Okinawa's cost: Political fallout could take a huge toll in Japan

Written by Susan Mannella on .

The Japanese government has agreed that U.S. forces may retain their base on the island of Okinawa -- reneging on a promise to its electorate, putting its political survival at risk and probably giving the United States something it doesn't need.

One reason last August that Japanese voters elected the Democratic Party of Japan, led by Prime Minister Yukio Hatoyama, was his pledge to reduce the number of U.S. forces, which now stands at 50,000. Another pledge was not to extend the presence on Okinawa of what has become a troublesome base, U.S. Marine Air Station Futenma. The Japanese resent the noise of the jet aircraft, crimes committed by American military personnel and the general compromise of Japanese sovereignty constituted by foreign troops on their soil.

After ousting the Liberal Democratic Party which had governed Japan practically without a break since 1955, Mr. Hatoyama and the DPJ government began implementing that portion of its electoral platform. But the administration of President Barack Obama complained at the post-election change of course and urged the new leadership to stick to the course of the former government. Defense Secretary Robert M. Gates engaged in some heavy arm-twisting, supported by Secretary of State Hillary Clinton and Mr. Obama, less overtly.

Mr. Hatoyama's government has now caved, agreeing that the Futenma base can be moved elsewhere on Okinawa, as opposed to an off-island location like the U.S. territory of Guam. Presumably, there will also be no change in the level of U.S. forces either.

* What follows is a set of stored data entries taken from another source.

Definition build_mask (addr len : Z) : option Mask256 :=
  if (len =? 0) || (256 <? len) then None
  else
    let k_start := Z.shiftr addr 12 in
    let k_end := k_start + len - 1 in
    let window_base := Z.land k_start (u32_not 255) in
    if window_base + 256 <=? k_end then None
    else
      Some {| mask_words :=
        foldl (fun m k => mask_set m (k - window_base)) (replicate 4 0)
          (seqZ k_start (k_end - k_start + 1)) |}.

Definition verify_scalar (r : RegistryBits) (addr : Z) : bool :=
  let k := Z.shiftr addr 12 in
  let word := Z.to_nat (Z.shiftr k 5) in
  let bit := Z.land k 31 in
  match r !! word with
  | Some w => Z.land (Z.shiftr w bit) 1 =? 1
  | None => false
  end.

(** [vcap] is the slice of four 64-bit words read at [vcap_base]. *)
Definition verify_vector (mask : Mask256) (vcap : list Z) : bool :=
  let m := mask_words mask in
  let ok i := Z.land (aget 0 vcap i) (aget 0 m i) =? aget 0 m i in
  ok 0%nat && ok 1%nat && ok 2%nat && ok 3%nat.

(** A raw read of the registry seen as a [u32] array: past the eighth word it
    returns whatever lies behind the static, the parameter [beyond]. *)
Definition raw_word (r : RegistryBits) (beyond : Z -> Z) (i : Z) : Z :=
  match r !! Z.to_nat i with Some w => w | None => beyond i end.

(** The little-endian [u64] at [u32] index [i]. *)
Definition raw_u64 (r : RegistryBits) (beyond : Z -> Z) (i : Z) : Z :=
  Z.lor (raw_word r beyond i) (Z.shiftl (raw_word r beyond (i + 1)) 32).

(** [from_raw_parts(u64_base, 4)] at [u32] index [i]. *)
Definition raw_window (r : RegistryBits) (beyond : Z -> Z) (i : Z) : list Z :=
  [raw_u64 r beyond i; raw_u64 r beyond (i + 2);
   raw_u64 r beyond (i + 4); raw_u64 r beyond (i + 6)].

(** The scan that names the missing capability after a vector miss. *)
Fixpoint scan_missing (arch : Arch) (r : RegistryBits) (addr : Z) (offsets : list Z)
  : Result unit CapId :=
  match offsets with
  | [] => Err SuperUser
  | offset :: rest =>
      let a := addr +w (offset *w 4096) in
      match addr_to_cap_id arch a with
      | Some cap =>
          if negb (is_claimed r (cap_val cap)) then Err cap
          else scan_missing arch r addr rest
      | None =>
          if negb (in_range 0x08000000 0x080FFFFF a || in_range 0x20000000 0x2001C000 a
                   || in_range 0x80000000 0x8000FFFF a)
          then if negb (is_claimed r (cap_val SuperUser)) then Err SuperUser
               else scan_missing arch r addr rest
          else scan_missing arch r addr rest
      end
  end.

(** The scalar fallback: [check_access] on every block, stopping at the first
    refusal. *)
Fixpoint check_blocks (arch : Arch) (r : RegistryBits) (addr : Z) (offsets : list Z)
  : Result unit CapId :=
  match offsets with
  | [] => Ok tt
  | offset :: rest =>
      match check_access arch r (addr +w (offset *w 4096)) with
      | Ok _ => check_blocks arch r addr rest
      | Err e => Err e
      end
  end.

Definition verify_range_contiguous (arch : Arch) (r : RegistryBits) (beyond : Z -> Z)
    (addr len : Z) : Result unit CapId :=
  if len =? 0 then Ok tt
  else if is_superuser_active r then Ok tt
  else
    match build_mask addr len with
    | Some mask =>
        let window_base := Z.land (Z.shiftr addr 12) (u32_not 255) in
        let u32_word := Z.shiftr window_base 5 in
        if verify_vector mask (raw_window r beyond u32_word) then Ok tt
        else scan_missing arch r addr (seqZ 0 len)
    | None => check_blocks arch r addr (seqZ 0 len)
    end.

(** ** Well-formedness: eight 32-bit words. *)
Definition wf_registry (r : RegistryBits) : Prop :=
  length r = 8%nat /\ Forall u32 r.
(* ===== verification/SymTab.v ===== *)
(** * SymTab: identifiers and the symbol table (src/compiler/parser.rs)

    Fixed-capacity names ([NameBuf]), the parser's error type, and the
    32-slot open-addressing table that holds [let] bindings: FNV-1a hashing,
    linear probing, no deletion. The theorems relate the table to a finite
    map from names to values. *)
From S2P Require Import Prelude.
Local Open Scope Z_scope.
Local Open Scope u32_scope.

Definition SYMBOL_SLOTS : nat := 32.
Definition NAME_MAX : nat := 16.

Inductive ParseError :=
| LexError (msg : string)
| UnexpectedToken
| UnsupportedOperator (b : Z)
| UnknownSymbol
| DuplicateFn
| SymbolTableFull
| FnTableFull
| StreamFull
| NameTooLong
| DivByZero
| MissingSemicolon
| EmptyLine
| CapViolation
| LoopTooLarge.
#[export] Instance ParseError_eq_dec : EqDecision ParseError.
Proof. solve_decision. Defined.

(** ** Names *)
Record NameBuf := { nb_len : nat; nb_bytes : list Z }.
#[export] Instance NameBuf_eq_dec : EqDecision NameBuf.
Proof. solve_decision. Defined.

Definition EMPTY_NAME : NameBuf := {| nb_len := 0; nb_bytes := replicate NAME_MAX 0 |}.

Definition from_slice (name : list Z) : Result NameBuf ParseError :=
  if (NAME_MAX <? length name)%nat then Err NameTooLong
  else Ok {| nb_len := length name; nb_bytes := copy_prefix (replicate NAME_MAX 0) name |}.

Definition as_slice (n : NameBuf) : list Z := take (nb_len n) (nb_bytes n).

Definition eq_bytes (n : NameBuf) (other : list Z) : bool := bool_decide (as_slice n = other).

Definition wf_name (n : NameBuf) : Prop :=
  (nb_len n <= NAME_MAX)%nat /\ length (nb_bytes n) = NAME_MAX.

(** ** The table *)
Record Symbol := { sy_used : bool; sy_name_len : nat; sy_name : list Z; sy_value : Z }.

Definition EMPTY_SYMBOL : Symbol :=
  {| sy_used := false; sy_name_len := 0; sy_name := replicate NAME_MAX 0; sy_value := 0 |}.

(** FNV-1a, 32 bits, reduced to a slot. *)
Definition fnv_step (h b : Z) : Z := Z.lxor h b *w 0x01000193.
Definition hash (name : list Z) : nat :=
  Z.to_nat (foldl fnv_step 0x811C9DC5 name mod Z.of_nat SYMBOL_SLOTS).

Definition name_matches (s : Symbol) (name : list Z) : bool :=
  (sy_name_len s =? length name)%nat && bool_decide (take (length name) (sy_name s) = name).

Fixpoint probe_lookup (syms : list Symbol) (name : list Z) (start : nat) (steps : list nat)
  : option Z :=
  match steps with
  | [] => None
  | step :: rest =>
      let s := aget EMPTY_SYMBOL syms ((start + step) mod SYMBOL_SLOTS) in
      if negb (sy_used s) then None
      else if name_matches s name then Some (sy_value s)
      else probe_lookup syms name start rest
  end.

Definition lookup_symbol (syms : list Symbol) (name : list Z) : option Z :=
  probe_lookup syms name (hash name) (seq 0 SYMBOL_SLOTS).

Definition fill_symbol (s : Symbol) (bytes : list Z) (value : Z) : Symbol :=
  {| sy_used := true; sy_name_len := length bytes;
     sy_name := copy_prefix (sy_name s) bytes; sy_value := value |}.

From the U.S. point of view, the cost of the base and the large troop presence in Japan will remain the same. Furthermore, the new, more modern DPJ government has suffered a body blow and is being accused of being an American stooge. That could prove fatal to it politically as early as July 11, when elections to the upper house of Japan's parliament will take place.

It is hard to see how either retaining the Okinawa base or maintaining the high level of U.S. forces in Japan, with American troops also in South Korea, Guam and Hawaii, is worth either the money or the political cost.